Nonfarm payrolls rose only 74,000 last month, the smallest increase since January 2011, and the unemployment rate fell 0.3 percentage point to 6.7 percent, the Labor Department said on Friday. The unemployment rate was the lowest since October 2008 and mostly reflected people leaving the labor force.
The step back in hiring is at odds with other employment indicators that have painted an upbeat picture of the jobs market. The data showed that 38,000 more jobs were added in November than previously reported.
"It looks like it's a weather issue - a big drop in construction and a 1,000 drop in transportation. People will focus on the unemployment rate drop and the upward revision to the prior month," said John Canally, an economist for LPL Financial in Boston
Construction employment fell for the first time since May and leisure and hospitality payrolls rose marginally, suggesting that extremely cold weather in some parts of the country had held back hiring. In addition, transportation payrolls recorded their first decline in five month.
There was also a decline in the average workweek.
The smaller survey of households showed 273,000 people stayed at home because of the bad weather, the most since 1977.
Economists polled by Reuters had expected job gains of 196,000 jobs last month. But many pushed up their forecasts in the wake of upbeat labor market data during the week.
U.S. stock index futures trimmed gains on the report, while prices for U.S. Treasury debt rose.
A string of data - from consumer spending and trade to industrial production - has suggested the economy ended 2013 on strong footing and is positioned to gain even more strength this year.
MORE PEOPLE LEAVE THE LABOR FORCE
The change in the economy's fortunes, which gave the Federal Reserve confidence last month to start dialing back its massive monetary stimulus, reflects waning fiscal uncertainty after lawmakers in Washington agreed on a two-year budget.
The labor force participation rate, or the proportion of working-age Americans who have a job or are looking for one fell 0.2 percentage point to 62.8 percent, the same as in October when the rate fell to its lowest since 1978.
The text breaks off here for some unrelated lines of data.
(** * mipi.py: MIPI DSI transactions and DCS commands

    A shallow embedding of [src/mipi.py]: the parameter codecs
    ([_hex_fill], [_get_params_hex], [_get_params_int],
    [TearMode.get_params]), the two enumerations with their attached
    attributes ([DCSCommand], [Transaction]), the resolver
    [DCSCommand.find] and the generators ([_generate_dcs_write],
    [_generate_peripheral], ...), followed by the properties of the
    natural-language specification that concern them.

    Conventions of the embedding:
    - Python [bytes] is [list byte]; an element read as [int] is
      [Byte.to_N].
    - Python [int] is [N] where the source only produces non-negative
      values (byte values, [int.from_bytes]) and [Z] where it subtracts
      or stores [-1] ([nargs], [max_args]).
    - [None] attributes are [option]; truthiness tests are written out.
    - A raised exception is [Raise e], with [e] the exception class;
      [try ... except ValueError] is [catch_ValueError]. *)

From Stdlib Require Import List Strings.String Strings.Ascii Strings.Byte NArith ZArith Lia Bool.
Import ListNotations.

Local Open Scope string_scope.

(** ** Exceptions as an error monad *)

Inductive exn : Set :=
| ValueError
| IndexError.

Inductive result (A : Type) : Type :=
| Return (a : A)
| Raise (e : exn).

Arguments Return {A} a.
Arguments Raise {A} e.

Definition bind {A B : Type} (m : result A) (k : A -> result B) : result B :=
  match m with
  | Return a => k a
  | Raise e => Raise e
  end.

Notation "x <- m ;; k" := (bind m (fun x => k))
  (at level 61, m at next level, right associativity).

(** [try: m except ValueError: h] *)
Definition catch_ValueError {A : Type} (m : result A) (h : result A) : result A :=
  match m with
  | Raise ValueError => h
  | _ => m
  end.

(** [[f(x) for x in l]] where [f] may raise: left to right, the first
    exception aborts the comprehension. *)
Fixpoint mapM {A B : Type} (f : A -> result B) (l : list A) : result (list B) :=
  match l with
  | [] => Return []
  | x :: l' => y <- f x ;; ys <- mapM f l' ;; Return (y :: ys)
  end.

(** ** String helpers standing for Python built-ins *)

Definition tab : string := String "009"%char "".
Definition nl : string := String "010"%char "".
Definition dquote : string := String "034"%char "".

(** [sep.join(p)] *)
Fixpoint join (sep : string) (p : list string) : string :=
  match p with
  | [] => ""
  | [s] => s
  | s :: p' => s ++ sep ++ join sep p'
  end.

(** [c.lower()] on one ASCII character. *)
Definition lower_ascii (c : ascii) : ascii :=
  let n := N_of_ascii c in
  if ((65 <=? n) && (n <=? 90))%N then ascii_of_N (n + 32) else c.

(** [s.lower()] *)
Fixpoint lower (s : string) : string :=
  match s with
  | EmptyString => EmptyString
  | String c s' => String (lower_ascii c) (lower s')
  end.

(** [s.replace('_', ' ')] (single-character pattern and replacement). *)
Fixpoint replace_char (old new : ascii) (s : string) : string :=
  match s with
  | EmptyString => EmptyString
  | String c s' =>
      String (if Ascii.eqb c old then new else c) (replace_char old new s')
  end.

(** *** Hexadecimal formatting: [f'{i:#0{w}x}'] *)

Definition hex_digit (d : N) : ascii :=
  match d with
  | 0 => "0" | 1 => "1" | 2 => "2" | 3 => "3"
  | 4 => "4" | 5 => "5" | 6 => "6" | 7 => "7"
  | 8 => "8" | 9 => "9" | 10 => "a" | 11 => "b"
  | 12 => "c" | 13 => "d" | 14 => "e" | _ => "f"
  end%N%char.
Lemma host_paths_under_prefix host_prefix req c :
  host_call_of host_prefix req = Some c →
  Forall (λ p, HasPrefix p host_prefix = true) (host_paths c) ∧
  Forall (λ p, HasPrefix p "/host" = true) (request_paths req).
Proof.
  assert (∀ p, empty (get_host_path host_prefix p) = false →
    HasPrefix (get_host_path host_prefix p) host_prefix = true ∧
    HasPrefix p "/host" = true) as Hg.
  { intros p H. apply get_host_path_spec in H as (? & ? & ?).
    split; [done|by apply HasPrefix_host]. }
  destruct req; simpl;
    unfold read, stat, readdir, write, create, mkdir, remove, remove_all,
      rename, chmod; simpl.
  - destruct (String.eqb path "/hello.txt"); [done|].
    destruct (empty (get_host_path host_prefix path)) eqn:E; [done|].
    intros [= <-]. simpl. apply Hg in E as [? ?]. by repeat constructor.
  - destruct (String.eqb path "/"); [done|].
    destruct (String.eqb path "/hello.txt"); [done|].
    destruct (String.eqb path "/host" && negb (empty host_prefix)); [done|].
    destruct (empty (get_host_path host_prefix path)) eqn:E; [done|].
    intros [= <-]. simpl. apply Hg in E as [? ?]. by repeat constructor.
  - destruct (String.eqb path "/"); [done|].
    destruct (String.eqb path "/host") eqn:Eh.
    + apply String.eqb_eq in Eh as ->.
      destruct (empty host_prefix) eqn:E'; simpl; [done|].
      intros [= <-]. simpl. split; [|by repeat constructor].
      repeat constructor. rewrite <-(append_nil_r host_prefix) at 1.
      apply HasPrefix_app.
    + simpl.
      destruct (empty (get_host_path host_prefix path)) eqn:E; [done|].
      intros [= <-]. simpl. apply Hg in E as [? ?]. by repeat constructor.
  - destruct (empty (get_host_path host_prefix path)) eqn:E; [done|].
    intros [= <-]. simpl. apply Hg in E as [? ?]. by repeat constructor.
  - destruct (empty (get_host_path host_prefix path)) eqn:E; [done|].
    intros [= <-]. simpl. apply Hg in E as [? ?]. by repeat constructor.
  - destruct (empty (get_host_path host_prefix path)) eqn:E; [done|].
    intros [= <-]. simpl. apply Hg in E as [? ?]. by repeat constructor.
  - destruct (empty (get_host_path host_prefix path)) eqn:E; [done|].
    intros [= <-]. simpl. apply Hg in E as [? ?]. by repeat constructor.
  - destruct (empty (get_host_path host_prefix path)) eqn:E; [done|].
    intros [= <-]. simpl. apply Hg in E as [? ?]. by repeat constructor.
  - destruct (empty (get_host_path host_prefix old_path)) eqn:E; [done|].
    destruct (empty (get_host_path host_prefix new_path)) eqn:E2; [done|].
    intros [= <-]. simpl. apply Hg in E as [? ?]. apply Hg in E2 as [? ?].
    by repeat constructor.
  - done.
Qed.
That accounted for two thirds of the drop in the unemployment rate last month, but there was also an increase in household employment.
The U.S. central bank announced in December that it would trim its monthly purchases to $75 billion from $85 billion, and many economists expect it to decide on a similar-sized cut at its next meeting on Jan. 28-29.
Growth this year is expected to top 3 percent, a sharp acceleration from the 1.7 percent forecast for 2013.
Last month, the private sector accounted for all the gains in employment, with government payrolls falling 13,000 after rising 15,000 in November.
Manufacturing employment rose 9,000. While it was fifth straight month of gains, it was a slowdown from November's hefty 31,000 count. The number of construction jobs fell 16,000, snapping six consecutive months of gains.
Employment in the retail sector accelerated after slowing in November. There were also payroll gains in professional and business services.
Average hourly earnings rose two cents. The length of the workweek fell to 34.4 hours from 34.5 hours.